§ TASK DESCRIPTION
From the records below, print exactly the lines starting at the one containing "- The remote" and ending at the one containing "Definition timedelta (seconds", ends included, and nothing else.

____

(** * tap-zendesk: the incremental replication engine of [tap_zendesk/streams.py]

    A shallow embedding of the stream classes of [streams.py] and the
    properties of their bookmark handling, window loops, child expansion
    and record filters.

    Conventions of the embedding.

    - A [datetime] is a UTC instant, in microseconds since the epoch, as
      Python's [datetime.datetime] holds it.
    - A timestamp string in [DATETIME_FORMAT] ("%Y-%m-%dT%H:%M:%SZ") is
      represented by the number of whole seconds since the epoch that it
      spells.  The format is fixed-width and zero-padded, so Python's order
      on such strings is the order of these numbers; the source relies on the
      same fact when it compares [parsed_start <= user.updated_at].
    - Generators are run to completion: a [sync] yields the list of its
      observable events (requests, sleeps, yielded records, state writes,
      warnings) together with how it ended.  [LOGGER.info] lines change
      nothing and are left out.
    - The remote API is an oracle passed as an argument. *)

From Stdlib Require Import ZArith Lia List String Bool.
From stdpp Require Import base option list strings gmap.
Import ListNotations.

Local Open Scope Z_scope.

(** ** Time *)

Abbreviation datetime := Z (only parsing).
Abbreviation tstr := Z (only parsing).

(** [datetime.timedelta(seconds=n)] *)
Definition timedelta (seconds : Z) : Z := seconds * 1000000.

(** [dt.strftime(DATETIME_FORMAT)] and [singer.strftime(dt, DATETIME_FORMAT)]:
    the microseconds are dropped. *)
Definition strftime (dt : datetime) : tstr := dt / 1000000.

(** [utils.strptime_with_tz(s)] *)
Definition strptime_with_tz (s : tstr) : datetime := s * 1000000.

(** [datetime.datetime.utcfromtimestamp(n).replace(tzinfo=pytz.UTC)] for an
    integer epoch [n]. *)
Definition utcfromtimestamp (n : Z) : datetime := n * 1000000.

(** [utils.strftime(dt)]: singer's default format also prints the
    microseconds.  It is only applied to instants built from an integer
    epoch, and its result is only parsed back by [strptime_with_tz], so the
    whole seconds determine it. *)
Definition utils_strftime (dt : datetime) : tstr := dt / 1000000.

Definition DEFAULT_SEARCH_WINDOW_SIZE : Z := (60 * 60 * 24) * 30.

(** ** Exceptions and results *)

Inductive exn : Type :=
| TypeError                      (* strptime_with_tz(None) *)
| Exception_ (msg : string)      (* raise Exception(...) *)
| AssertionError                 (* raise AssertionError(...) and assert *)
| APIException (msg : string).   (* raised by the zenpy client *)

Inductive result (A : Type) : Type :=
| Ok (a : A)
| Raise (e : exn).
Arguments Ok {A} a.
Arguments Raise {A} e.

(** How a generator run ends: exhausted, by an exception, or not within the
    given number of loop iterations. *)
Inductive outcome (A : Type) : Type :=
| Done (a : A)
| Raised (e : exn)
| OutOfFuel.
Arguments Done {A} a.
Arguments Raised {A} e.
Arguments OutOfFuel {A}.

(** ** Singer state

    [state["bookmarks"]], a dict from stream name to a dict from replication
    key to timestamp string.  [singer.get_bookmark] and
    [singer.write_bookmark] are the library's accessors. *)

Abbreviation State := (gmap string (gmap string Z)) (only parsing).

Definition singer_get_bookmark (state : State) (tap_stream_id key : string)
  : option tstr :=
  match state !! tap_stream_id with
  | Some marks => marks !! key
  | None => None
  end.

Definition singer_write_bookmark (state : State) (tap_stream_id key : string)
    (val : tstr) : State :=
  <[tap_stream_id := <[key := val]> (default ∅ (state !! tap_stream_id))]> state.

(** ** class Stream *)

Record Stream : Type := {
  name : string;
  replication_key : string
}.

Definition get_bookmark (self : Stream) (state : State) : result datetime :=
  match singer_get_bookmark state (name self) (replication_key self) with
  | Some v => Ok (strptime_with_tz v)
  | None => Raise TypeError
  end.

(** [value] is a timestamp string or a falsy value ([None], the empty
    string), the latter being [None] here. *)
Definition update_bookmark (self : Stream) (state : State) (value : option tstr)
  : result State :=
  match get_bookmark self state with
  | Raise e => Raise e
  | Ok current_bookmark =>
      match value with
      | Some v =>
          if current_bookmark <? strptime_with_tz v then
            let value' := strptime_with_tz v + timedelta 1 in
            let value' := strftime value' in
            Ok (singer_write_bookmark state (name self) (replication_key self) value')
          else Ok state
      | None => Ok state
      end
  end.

____

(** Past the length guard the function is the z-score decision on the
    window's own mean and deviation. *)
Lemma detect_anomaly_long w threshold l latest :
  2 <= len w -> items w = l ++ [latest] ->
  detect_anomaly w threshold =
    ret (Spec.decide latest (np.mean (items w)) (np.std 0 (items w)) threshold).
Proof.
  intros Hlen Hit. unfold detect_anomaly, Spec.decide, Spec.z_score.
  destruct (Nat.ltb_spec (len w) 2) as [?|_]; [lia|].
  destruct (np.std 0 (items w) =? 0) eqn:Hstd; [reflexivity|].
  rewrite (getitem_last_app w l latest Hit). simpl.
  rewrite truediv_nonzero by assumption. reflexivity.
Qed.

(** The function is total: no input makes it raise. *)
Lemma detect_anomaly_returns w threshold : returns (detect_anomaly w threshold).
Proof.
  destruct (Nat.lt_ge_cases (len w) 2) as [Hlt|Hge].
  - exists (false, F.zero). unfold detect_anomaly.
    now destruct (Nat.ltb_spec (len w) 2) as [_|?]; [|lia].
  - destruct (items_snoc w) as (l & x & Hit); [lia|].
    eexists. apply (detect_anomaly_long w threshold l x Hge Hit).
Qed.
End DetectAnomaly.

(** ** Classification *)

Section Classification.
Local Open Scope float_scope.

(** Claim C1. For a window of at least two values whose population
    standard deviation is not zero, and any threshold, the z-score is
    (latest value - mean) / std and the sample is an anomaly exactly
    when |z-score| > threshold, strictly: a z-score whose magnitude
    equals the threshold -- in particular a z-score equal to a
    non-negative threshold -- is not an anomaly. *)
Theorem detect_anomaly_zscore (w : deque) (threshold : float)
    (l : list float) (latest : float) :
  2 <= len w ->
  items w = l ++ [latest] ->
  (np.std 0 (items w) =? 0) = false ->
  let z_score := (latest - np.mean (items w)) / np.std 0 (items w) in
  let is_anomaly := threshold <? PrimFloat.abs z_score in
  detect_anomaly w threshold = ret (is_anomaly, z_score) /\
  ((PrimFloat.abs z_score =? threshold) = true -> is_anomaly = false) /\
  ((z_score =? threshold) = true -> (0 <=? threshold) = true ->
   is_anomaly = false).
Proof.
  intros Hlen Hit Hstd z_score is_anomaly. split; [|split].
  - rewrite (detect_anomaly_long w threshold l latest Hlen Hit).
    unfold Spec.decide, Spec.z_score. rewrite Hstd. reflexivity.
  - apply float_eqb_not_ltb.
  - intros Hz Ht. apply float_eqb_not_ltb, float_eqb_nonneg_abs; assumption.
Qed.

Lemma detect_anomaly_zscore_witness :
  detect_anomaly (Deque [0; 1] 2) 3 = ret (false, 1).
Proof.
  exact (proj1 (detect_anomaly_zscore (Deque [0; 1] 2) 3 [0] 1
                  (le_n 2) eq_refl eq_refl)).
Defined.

____

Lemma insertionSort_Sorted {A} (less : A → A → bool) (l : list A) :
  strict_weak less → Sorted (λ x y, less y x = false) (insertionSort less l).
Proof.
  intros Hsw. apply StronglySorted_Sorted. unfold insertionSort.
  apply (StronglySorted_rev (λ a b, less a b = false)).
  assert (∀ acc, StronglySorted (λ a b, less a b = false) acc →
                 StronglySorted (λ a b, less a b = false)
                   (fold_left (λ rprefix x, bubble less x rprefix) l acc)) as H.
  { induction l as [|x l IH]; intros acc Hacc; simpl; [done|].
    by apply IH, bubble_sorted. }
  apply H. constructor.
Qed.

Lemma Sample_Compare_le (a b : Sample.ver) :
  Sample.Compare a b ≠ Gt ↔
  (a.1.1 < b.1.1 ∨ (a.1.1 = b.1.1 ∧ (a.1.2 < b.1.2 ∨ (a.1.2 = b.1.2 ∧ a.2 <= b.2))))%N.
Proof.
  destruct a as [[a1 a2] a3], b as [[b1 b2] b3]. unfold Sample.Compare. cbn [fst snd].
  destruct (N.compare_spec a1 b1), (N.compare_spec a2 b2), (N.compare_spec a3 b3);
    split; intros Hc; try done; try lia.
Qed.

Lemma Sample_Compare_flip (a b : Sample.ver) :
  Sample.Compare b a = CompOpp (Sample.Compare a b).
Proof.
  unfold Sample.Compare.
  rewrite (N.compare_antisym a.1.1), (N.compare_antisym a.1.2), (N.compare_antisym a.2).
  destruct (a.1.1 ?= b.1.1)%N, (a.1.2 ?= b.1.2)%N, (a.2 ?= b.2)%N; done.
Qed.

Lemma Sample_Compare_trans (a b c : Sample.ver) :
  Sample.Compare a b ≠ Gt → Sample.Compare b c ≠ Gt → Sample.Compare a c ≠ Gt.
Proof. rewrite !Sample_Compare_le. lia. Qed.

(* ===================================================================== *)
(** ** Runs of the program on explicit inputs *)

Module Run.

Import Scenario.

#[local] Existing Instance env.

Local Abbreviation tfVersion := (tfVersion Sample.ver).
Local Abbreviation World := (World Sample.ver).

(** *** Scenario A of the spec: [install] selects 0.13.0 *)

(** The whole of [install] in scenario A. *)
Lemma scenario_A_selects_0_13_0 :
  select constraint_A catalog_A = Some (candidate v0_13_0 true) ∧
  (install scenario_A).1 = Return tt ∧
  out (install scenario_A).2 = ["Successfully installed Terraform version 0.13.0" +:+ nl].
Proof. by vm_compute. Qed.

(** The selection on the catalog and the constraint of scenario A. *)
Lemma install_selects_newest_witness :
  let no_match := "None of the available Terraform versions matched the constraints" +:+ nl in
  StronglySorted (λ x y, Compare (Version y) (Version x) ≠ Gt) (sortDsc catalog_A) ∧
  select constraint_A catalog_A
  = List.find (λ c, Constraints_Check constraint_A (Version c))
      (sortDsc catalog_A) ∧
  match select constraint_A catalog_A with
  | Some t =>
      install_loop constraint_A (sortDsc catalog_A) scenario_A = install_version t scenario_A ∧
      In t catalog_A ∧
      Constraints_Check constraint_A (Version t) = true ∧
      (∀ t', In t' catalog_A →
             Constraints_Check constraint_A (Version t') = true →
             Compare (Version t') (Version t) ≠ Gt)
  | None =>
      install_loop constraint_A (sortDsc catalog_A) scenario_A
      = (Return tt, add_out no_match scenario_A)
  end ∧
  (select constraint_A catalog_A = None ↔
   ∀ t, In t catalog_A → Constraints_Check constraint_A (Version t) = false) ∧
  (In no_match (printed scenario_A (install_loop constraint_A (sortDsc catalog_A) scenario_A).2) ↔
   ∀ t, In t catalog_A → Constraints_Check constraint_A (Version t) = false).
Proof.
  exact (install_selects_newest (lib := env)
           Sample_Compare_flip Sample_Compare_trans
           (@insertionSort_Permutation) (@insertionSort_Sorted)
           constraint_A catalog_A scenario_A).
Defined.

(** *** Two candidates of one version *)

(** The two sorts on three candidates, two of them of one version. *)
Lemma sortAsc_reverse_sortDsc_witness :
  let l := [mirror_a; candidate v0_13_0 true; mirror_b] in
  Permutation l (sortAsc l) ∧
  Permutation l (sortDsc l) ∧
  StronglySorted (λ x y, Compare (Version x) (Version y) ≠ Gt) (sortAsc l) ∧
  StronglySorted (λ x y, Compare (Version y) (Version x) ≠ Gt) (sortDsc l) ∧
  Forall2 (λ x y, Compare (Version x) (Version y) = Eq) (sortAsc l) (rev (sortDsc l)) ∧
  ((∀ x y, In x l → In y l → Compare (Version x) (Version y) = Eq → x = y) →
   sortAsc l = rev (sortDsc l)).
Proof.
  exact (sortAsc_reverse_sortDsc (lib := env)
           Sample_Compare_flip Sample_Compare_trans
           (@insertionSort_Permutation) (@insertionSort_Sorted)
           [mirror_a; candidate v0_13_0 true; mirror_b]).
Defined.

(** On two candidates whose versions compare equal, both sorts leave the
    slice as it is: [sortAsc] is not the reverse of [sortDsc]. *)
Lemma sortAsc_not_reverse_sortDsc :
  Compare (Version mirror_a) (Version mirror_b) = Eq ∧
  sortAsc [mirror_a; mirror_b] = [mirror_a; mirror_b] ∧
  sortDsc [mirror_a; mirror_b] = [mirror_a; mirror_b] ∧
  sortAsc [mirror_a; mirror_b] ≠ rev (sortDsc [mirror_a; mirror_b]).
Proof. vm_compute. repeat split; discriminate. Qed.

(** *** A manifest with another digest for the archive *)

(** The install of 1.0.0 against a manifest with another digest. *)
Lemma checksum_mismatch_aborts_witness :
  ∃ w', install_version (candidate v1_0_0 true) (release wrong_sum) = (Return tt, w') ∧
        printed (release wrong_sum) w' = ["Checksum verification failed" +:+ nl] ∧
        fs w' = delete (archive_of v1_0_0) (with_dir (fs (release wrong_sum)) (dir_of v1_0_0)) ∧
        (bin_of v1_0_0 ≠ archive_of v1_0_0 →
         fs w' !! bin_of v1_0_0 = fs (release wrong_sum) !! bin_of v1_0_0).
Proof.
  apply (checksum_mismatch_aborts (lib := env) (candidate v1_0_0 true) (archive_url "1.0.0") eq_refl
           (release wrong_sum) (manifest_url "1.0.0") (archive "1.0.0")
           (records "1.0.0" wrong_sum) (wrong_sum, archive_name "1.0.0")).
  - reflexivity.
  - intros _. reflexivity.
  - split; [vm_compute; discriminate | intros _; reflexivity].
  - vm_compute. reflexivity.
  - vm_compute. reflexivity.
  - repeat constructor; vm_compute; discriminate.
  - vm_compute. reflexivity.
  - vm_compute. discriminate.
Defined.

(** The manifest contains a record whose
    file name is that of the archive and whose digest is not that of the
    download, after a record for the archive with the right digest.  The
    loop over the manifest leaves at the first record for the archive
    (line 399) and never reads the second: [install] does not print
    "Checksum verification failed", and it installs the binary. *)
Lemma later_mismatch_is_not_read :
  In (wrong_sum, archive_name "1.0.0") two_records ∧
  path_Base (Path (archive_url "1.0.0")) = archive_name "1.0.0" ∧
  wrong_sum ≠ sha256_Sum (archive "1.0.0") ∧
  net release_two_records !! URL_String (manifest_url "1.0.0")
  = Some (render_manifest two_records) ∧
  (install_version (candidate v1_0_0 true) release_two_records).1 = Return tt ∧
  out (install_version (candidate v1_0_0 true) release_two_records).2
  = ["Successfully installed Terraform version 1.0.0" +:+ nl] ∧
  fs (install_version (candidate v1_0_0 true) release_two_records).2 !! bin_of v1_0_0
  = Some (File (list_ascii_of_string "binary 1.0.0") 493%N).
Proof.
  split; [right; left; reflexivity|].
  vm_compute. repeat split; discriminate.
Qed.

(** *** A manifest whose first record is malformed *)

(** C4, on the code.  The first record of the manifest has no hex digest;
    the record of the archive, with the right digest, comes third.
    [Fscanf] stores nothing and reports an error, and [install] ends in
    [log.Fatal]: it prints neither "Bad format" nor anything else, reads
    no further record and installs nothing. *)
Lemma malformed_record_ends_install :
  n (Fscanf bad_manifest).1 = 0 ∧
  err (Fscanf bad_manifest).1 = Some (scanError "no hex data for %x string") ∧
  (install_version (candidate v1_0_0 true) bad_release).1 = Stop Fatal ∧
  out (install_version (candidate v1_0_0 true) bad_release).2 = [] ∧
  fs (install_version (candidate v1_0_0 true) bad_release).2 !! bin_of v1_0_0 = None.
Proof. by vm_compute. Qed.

____

§ EXPECTED OUTPUT
    - The remote API is an oracle passed as an argument. *)

From Stdlib Require Import ZArith Lia List String Bool.
From stdpp Require Import base option list strings gmap.
Import ListNotations.

Local Open Scope Z_scope.

(** ** Time *)

Abbreviation datetime := Z (only parsing).
Abbreviation tstr := Z (only parsing).

(** [datetime.timedelta(seconds=n)] *)
Definition timedelta (seconds : Z) : Z := seconds * 1000000.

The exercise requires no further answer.